* [ACTIVITY] Starting at the top line and ending at the last, restate the records exactly.

[EXTRACTED RECORDS Boundary: Start]

(** *** StoreFollowings

    [d.GetCurrentFollowings] is called on [d.db], not on [tx]; no
    statement of the transaction has run yet, so it reads the same rows.
    It is operation 1 of the call. *)
Definition StoreFollowings (f : fault) (s : Database) (watchedAccountID : Z)
    (followingIDs : list string) : Database * option error :=
  transaction f "beginning transaction" "committing transaction"
    (currentFollowings ←
       query f "getting current followings" (select_followings watchedAccountID) ;
     let newFollowingsMap : gset string := list_to_set followingIDs in
     for_each (range currentFollowings) (λ id,
       when (bool_decide (id ∉ newFollowingsMap))
         (exec f "deleting unfollow" (delete_following watchedAccountID id))) ;;
     exec f "preparing statement" (λ s, s) ;;
     for_each followingIDs (λ id,
       when (bool_decide (id ∉ currentFollowings))
         (exec f "inserting new follow" (insert_following watchedAccountID id)))) s.

(** *** StoreFollowEvents *)
Definition StoreFollowEvents (f : fault) (s : Database) (watchedAccountID : Z)
    (follows unfollows : list string) (now : Z) : Database * option error :=
  transaction f "beginning transaction" "committing transaction"
    (exec f "preparing statement" (λ s, s) ;;
     for_each follows (λ userID,
       exec f "inserting follow event"
         (insert_event watchedAccountID EventTypeFollow now userID)) ;;
     for_each unfollows (λ userID,
       exec f "inserting unfollow event"
         (insert_event watchedAccountID EventTypeUnfollow now userID))) s.

(** *** Change detection (the two loops shared by [ProcessFollowingChanges]
    and [ui.CheckAccounts]) *)

(** [for _, id := range ids { newFollowingsMap[id] = true;
      if !currentFollowings[id] { newFollows = append(newFollows, id) } }] *)
Definition findNewFollows (currentFollowings : gset string) (ids : list string)
    : gset string * list string :=
  foldl (λ '(newFollowingsMap, newFollows) id,
           ({[ id ]} ∪ newFollowingsMap,
            if bool_decide (id ∈ currentFollowings) then newFollows
            else newFollows ++ [id]))
        (∅, []) ids.

(** [for id := range currentFollowings {
      if !newFollowingsMap[id] { unfollows = append(unfollows, id) } }] *)
Definition findUnfollows (currentFollowings newFollowingsMap : gset string)
    : list string :=
  foldl (λ unfollows id,
           if bool_decide (id ∈ newFollowingsMap) then unfollows
           else unfollows ++ [id])
        [] (range currentFollowings).

Definition detectChanges (currentFollowings : gset string) (ids : list string)
    : list string * list string :=
  let '(newFollowingsMap, newFollows) := findNewFollows currentFollowings ids in
  (newFollows, findUnfollows currentFollowings newFollowingsMap).

(** [len(newFollows) > 0 || len(unfollows) > 0] *)
Definition hasChanges (newFollows unfollows : list string) : bool :=
  bool_decide (0 < length newFollows)%nat || bool_decide (0 < length unfollows)%nat.

(** *** ProcessFollowingChanges

    [fg], [fe], [fs]: the faults of its three store calls. *)
Definition ProcessFollowingChanges (fg fe fs : fault) (s : Database)
    (account : WatchedAccount) (newFollowingIDs : list string) (now : Z)
    : Database * option error :=
  match GetCurrentFollowings fg s (ID account) with
  | Err e => (s, Some ("getting current followings: " +:+ e))
  | Ok currentFollowings =>
      let '(newFollows, unfollows) := detectChanges currentFollowings newFollowingIDs in
      if hasChanges newFollows unfollows then
        match StoreFollowEvents fe s (ID account) newFollows unfollows now with
        | (s1, Some e) => (s1, Some ("storing follow events: " +:+ e))
        | (s1, None) =>
            match StoreFollowings fs s1 (ID account) newFollowingIDs with
            | (s2, Some e) => (s2, Some ("updating followings: " +:+ e))
            | (s2, None) => (s2, None)
            end
        end
      else (s, None)
  end.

[EXTRACTED RECORDS Boundary: End]

* [REPLY TO THE EXERCISE]
(** *** StoreFollowings

    [d.GetCurrentFollowings] is called on [d.db], not on [tx]; no
    statement of the transaction has run yet, so it reads the same rows.
    It is operation 1 of the call. *)
Definition StoreFollowings (f : fault) (s : Database) (watchedAccountID : Z)
    (followingIDs : list string) : Database * option error :=
  transaction f "beginning transaction" "committing transaction"
    (currentFollowings ←
       query f "getting current followings" (select_followings watchedAccountID) ;
     let newFollowingsMap : gset string := list_to_set followingIDs in
     for_each (range currentFollowings) (λ id,
       when (bool_decide (id ∉ newFollowingsMap))
         (exec f "deleting unfollow" (delete_following watchedAccountID id))) ;;
     exec f "preparing statement" (λ s, s) ;;
     for_each followingIDs (λ id,
       when (bool_decide (id ∉ currentFollowings))
         (exec f "inserting new follow" (insert_following watchedAccountID id)))) s.

(** *** StoreFollowEvents *)
Definition StoreFollowEvents (f : fault) (s : Database) (watchedAccountID : Z)
    (follows unfollows : list string) (now : Z) : Database * option error :=
  transaction f "beginning transaction" "committing transaction"
    (exec f "preparing statement" (λ s, s) ;;
     for_each follows (λ userID,
       exec f "inserting follow event"
         (insert_event watchedAccountID EventTypeFollow now userID)) ;;
     for_each unfollows (λ userID,
       exec f "inserting unfollow event"
         (insert_event watchedAccountID EventTypeUnfollow now userID))) s.

(** *** Change detection (the two loops shared by [ProcessFollowingChanges]
    and [ui.CheckAccounts]) *)

(** [for _, id := range ids { newFollowingsMap[id] = true;
      if !currentFollowings[id] { newFollows = append(newFollows, id) } }] *)
Definition findNewFollows (currentFollowings : gset string) (ids : list string)
    : gset string * list string :=
  foldl (λ '(newFollowingsMap, newFollows) id,
           ({[ id ]} ∪ newFollowingsMap,
            if bool_decide (id ∈ currentFollowings) then newFollows
            else newFollows ++ [id]))
        (∅, []) ids.

(** [for id := range currentFollowings {
      if !newFollowingsMap[id] { unfollows = append(unfollows, id) } }] *)
Definition findUnfollows (currentFollowings newFollowingsMap : gset string)
    : list string :=
  foldl (λ unfollows id,
           if bool_decide (id ∈ newFollowingsMap) then unfollows
           else unfollows ++ [id])
        [] (range currentFollowings).

Definition detectChanges (currentFollowings : gset string) (ids : list string)
    : list string * list string :=
  let '(newFollowingsMap, newFollows) := findNewFollows currentFollowings ids in
  (newFollows, findUnfollows currentFollowings newFollowingsMap).

(** [len(newFollows) > 0 || len(unfollows) > 0] *)
Definition hasChanges (newFollows unfollows : list string) : bool :=
  bool_decide (0 < length newFollows)%nat || bool_decide (0 < length unfollows)%nat.

(** *** ProcessFollowingChanges

    [fg], [fe], [fs]: the faults of its three store calls. *)
Definition ProcessFollowingChanges (fg fe fs : fault) (s : Database)
    (account : WatchedAccount) (newFollowingIDs : list string) (now : Z)
    : Database * option error :=
  match GetCurrentFollowings fg s (ID account) with
  | Err e => (s, Some ("getting current followings: " +:+ e))
  | Ok currentFollowings =>
      let '(newFollows, unfollows) := detectChanges currentFollowings newFollowingIDs in
      if hasChanges newFollows unfollows then
        match StoreFollowEvents fe s (ID account) newFollows unfollows now with
        | (s1, Some e) => (s1, Some ("storing follow events: " +:+ e))
        | (s1, None) =>
            match StoreFollowings fs s1 (ID account) newFollowingIDs with
            | (s2, Some e) => (s2, Some ("updating followings: " +:+ e))
            | (s2, None) => (s2, None)
            end
        end
      else (s, None)
  end.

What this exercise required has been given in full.